---------- PROVIDED RECORDS

(** ** The hybrid path *)

(** C1, as amended.  A request that meets a sparse period, with the previous
    month available and at least 50% complete, is answered in hybrid mode:
    the blended rate is
    [avgCurrent * weightCurrent + avgPrevious * weightPrevious] and the
    prediction is the observed total plus the blended rate over the
    remaining days, [max(daysInPeriod - daysObserved, 0)]; the result
    carries both rounded to two decimals. *)
Theorem hybrid_prediction_formula {N : Type} `{JsNumber N}
    (fetch : PriorLoader N) (dailyData : list (DailyTotal N))
    (targetYear targetMonth targetDay : option Z) (meterId : string)
    (year month : Z) (previousMonthData : list (DailyTotal N)) :
  sparsePeriod dailyData targetYear targetMonth targetDay year month ->
  priorAvailable
    (fetch (fst (getPreviousMonth year month)) (snd (getPreviousMonth year month)) meterId)
    (fst (getPreviousMonth year month)) (snd (getPreviousMonth year month))
    previousMonthData ->
  let monthData := filter (inPeriod year month targetDay) dailyData in
  let totalCurrent := sumEnergy monthData in
  let daysObserved := len monthData in
  let daysInPeriod := getDaysInMonth year month in
  let avgCurrent := div totalCurrent (ofZ daysObserved) in
  let avgPrevious :=
    div (sumEnergy previousMonthData) (ofZ (len previousMonthData)) in
  let weightCurrent := calculateCurrentMonthWeight daysObserved in
  let weightPrevious := sub lit_1 weightCurrent in
  let avgHybrid :=
    add (mul avgCurrent weightCurrent) (mul avgPrevious weightPrevious) in
  exists r,
    predictMonthHybrid fetch dailyData targetYear targetMonth targetDay meterId
      = Success r /\
    predictionMode r = hybrid /\
    predictedMonthKwh r =
      toFixed2 (add totalCurrent
                    (mul avgHybrid (ofZ (Z.max (daysInPeriod - daysObserved) 0)))) /\
    averageDailyRate r = toFixed2 avgHybrid /\
    totalEnergyMonth r = toFixed2 totalCurrent.
Proof.
  intros Hs Ha. cbv zeta.
  pose proof (sparsePeriod_useHybrid _ _ _ _ _ _ Hs) as Hu. cbv zeta in Hu.
  pose proof (priorAvailable_load _ _ _ _ _ Ha) as Hl.
  destruct Hs as (Hp & Hn & _). cbv zeta in Hn.
  destruct (predictMonthHybrid_succeeds fetch dailyData _ _ targetDay meterId _ _ Hp)
    as [r Hr]; [lia |].
  exists r. split; [exact Hr |].
  apply predictMonthHybrid_Success_inv in Hr.
  destruct Hr as (y & m & Hp' & Hr). rewrite Hp in Hp'. injection Hp' as <- <-.
  cbv zeta in Hr.
  destruct Hr as (_ & _ & _ & _ & _ & Ht & _ & _ & _ & _ & Hcase).
  destruct Hcase as [(Hu' & _) | [(_ & prev & p & a & meta & Hl' & Hb & Hm & _ & Hpred & Hrate)
                                 | (_ & Hl' & _)]].
  - congruence.
  - rewrite Hl in Hl'. injection Hl' as <-.
    destruct (blendWithPrevious_eq year month
                (sumEnergy (filter (inPeriod year month targetDay) dailyData))
                (len (filter (inPeriod year month targetDay) dailyData))
                (getDaysInMonth year month) previousMonthData) as (meta' & Hb' & Hm').
    cbv zeta in Hb'. rewrite Hb' in Hb. injection Hb as <- <- <-.
    rewrite Hm, Hm'. auto.
  - congruence.
Qed.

--------------------

▶ **WHAT IS BEING ASKED**: Transcribe the records above with every character unchanged.

▶ **RESULT**:
(** ** The hybrid path *)

(** C1, as amended.  A request that meets a sparse period, with the previous
    month available and at least 50% complete, is answered in hybrid mode:
    the blended rate is
    [avgCurrent * weightCurrent + avgPrevious * weightPrevious] and the
    prediction is the observed total plus the blended rate over the
    remaining days, [max(daysInPeriod - daysObserved, 0)]; the result
    carries both rounded to two decimals. *)
Theorem hybrid_prediction_formula {N : Type} `{JsNumber N}
    (fetch : PriorLoader N) (dailyData : list (DailyTotal N))
    (targetYear targetMonth targetDay : option Z) (meterId : string)
    (year month : Z) (previousMonthData : list (DailyTotal N)) :
  sparsePeriod dailyData targetYear targetMonth targetDay year month ->
  priorAvailable
    (fetch (fst (getPreviousMonth year month)) (snd (getPreviousMonth year month)) meterId)
    (fst (getPreviousMonth year month)) (snd (getPreviousMonth year month))
    previousMonthData ->
  let monthData := filter (inPeriod year month targetDay) dailyData in
  let totalCurrent := sumEnergy monthData in
  let daysObserved := len monthData in
  let daysInPeriod := getDaysInMonth year month in
  let avgCurrent := div totalCurrent (ofZ daysObserved) in
  let avgPrevious :=
    div (sumEnergy previousMonthData) (ofZ (len previousMonthData)) in
  let weightCurrent := calculateCurrentMonthWeight daysObserved in
  let weightPrevious := sub lit_1 weightCurrent in
  let avgHybrid :=
    add (mul avgCurrent weightCurrent) (mul avgPrevious weightPrevious) in
  exists r,
    predictMonthHybrid fetch dailyData targetYear targetMonth targetDay meterId
      = Success r /\
    predictionMode r = hybrid /\
    predictedMonthKwh r =
      toFixed2 (add totalCurrent
                    (mul avgHybrid (ofZ (Z.max (daysInPeriod - daysObserved) 0)))) /\
    averageDailyRate r = toFixed2 avgHybrid /\
    totalEnergyMonth r = toFixed2 totalCurrent.
Proof.
  intros Hs Ha. cbv zeta.
  pose proof (sparsePeriod_useHybrid _ _ _ _ _ _ Hs) as Hu. cbv zeta in Hu.
  pose proof (priorAvailable_load _ _ _ _ _ Ha) as Hl.
  destruct Hs as (Hp & Hn & _). cbv zeta in Hn.
  destruct (predictMonthHybrid_succeeds fetch dailyData _ _ targetDay meterId _ _ Hp)
    as [r Hr]; [lia |].
  exists r. split; [exact Hr |].
  apply predictMonthHybrid_Success_inv in Hr.
  destruct Hr as (y & m & Hp' & Hr). rewrite Hp in Hp'. injection Hp' as <- <-.
  cbv zeta in Hr.
  destruct Hr as (_ & _ & _ & _ & _ & Ht & _ & _ & _ & _ & Hcase).
  destruct Hcase as [(Hu' & _) | [(_ & prev & p & a & meta & Hl' & Hb & Hm & _ & Hpred & Hrate)
                                 | (_ & Hl' & _)]].
  - congruence.
  - rewrite Hl in Hl'. injection Hl' as <-.
    destruct (blendWithPrevious_eq year month
                (sumEnergy (filter (inPeriod year month targetDay) dailyData))
                (len (filter (inPeriod year month targetDay) dailyData))
                (getDaysInMonth year month) previousMonthData) as (meta' & Hb' & Hm').
    cbv zeta in Hb'. rewrite Hb' in Hb. injection Hb as <- <- <-.
    rewrite Hm, Hm'. auto.
  - congruence.
Qed.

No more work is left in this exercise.